Heather McKay
Nour El Sherbini
Zahl für Zahl
Die Balken sind auf den Führenden dieser Liste skaliert.
Das Urteil
Heather McKay führt in 3 von 4 Kategorien. Unser Allzeit-Ranking führt Heather McKay auf Platz 2 und Nour El Sherbini auf Platz 8.
Das Plädoyer für Heather McKay
Die vollständigste Dominanz in der Geschichte jeder Rückschlagsportart. McKay verlor in ihrer gesamten Karriere genau zwei Wettkampfmatches, beide 1962, und wurde danach nie wieder besiegt – eine Serie von rund neunzehn ungeschlagenen Jahren. Sie gewann von 1962 bis 1977 sechzehn aufeinanderfolgende British Opens, als der British Open dem Namen nach mehr als der Weltmeisterschaft des Sports war, und gewann dann die ersten beiden Damen-World-Opens 1976 und 1979, was ihr achtzehn Major-Titel einbrachte. Sie gewann zudem vierzehnmal die australische Meisterschaft. Ihre Überlegenheit war so absolut, dass Zeitgenossen sich schwertaten, ihre Schwächen zu benennen, und nach ihrem Rücktritt wechselte sie die Sportart und gewann auch die Damen-Weltmeisterschaft im Racquetball. Das Standardargument gegen sie ist die Feldtiefe: Damen-Squash war in den 1960er-Jahren kleiner und weniger professionell als das Herrenspiel. Die Standardantwort lautet, dass sie zwei Jahrzehnte lang gegen niemanden verlor, egal in welcher Disziplin.
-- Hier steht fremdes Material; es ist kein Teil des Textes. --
(** * exdenv: the built-in .env parser and the loadEnv pipeline

    A shallow embedding of [parse], [LINE], [loadFile] and [loadEnv]
    (TypeScript), and of the earlier [loadEnv] that parses with dotenv, with
    the regular expressions of the source interpreted by a backtracking
    matcher that follows the ECMAScript pattern semantics
    (continuation-passing matchers, RepeatMatcher, multiline assertions). *)

From Stdlib Require Import NArith Ascii String Lia.
From stdpp Require Import base option list gmap strings.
Das Plädoyer für Nour El Sherbini
Die prägende Spielerin der ägyptischen Ära und die jüngste Damen-Weltmeisterin der Geschichte, die 2016 mit 20 Jahren ihren ersten Weltmeistertitel gewann, nachdem sie bereits 2012 mit nur 16 Jahren das Finale erreicht hatte – die jüngste Finalistin überhaupt. Bis zur Saison 2024/25 hatte sie sieben Weltmeistertitel gesammelt, nur hinter Nicol Davids Rekord von acht, dazu mehrere British Opens und lange Phasen an der Weltranglistenspitze, die sie sich mit ihren Landsleuten Raneem El Welily, Nouran Gohar und Hania El Hammamy abwechselnd teilte. Ihr Squash ist der klarste Ausdruck des modernen ägyptischen Musters: erstklassige Bewegung kombiniert mit Halten, verschleierten Drops und der Fähigkeit, aus Positionen anzugreifen, in denen frühere Generationen auf Sicherheit gespielt hätten. Sie gewann Junioren-Weltmeistertitel, bevor sie 16 war, und hält sich seit über einem Jahrzehnt an der Spitze – eine ungewöhnliche Langlebigkeit in einem System, das Wunderkinder verschleißt –, und sie ist die Athletin, die am wahrscheinlichsten Ägyptens Flagge ins olympische Turnier 2028 tragen wird.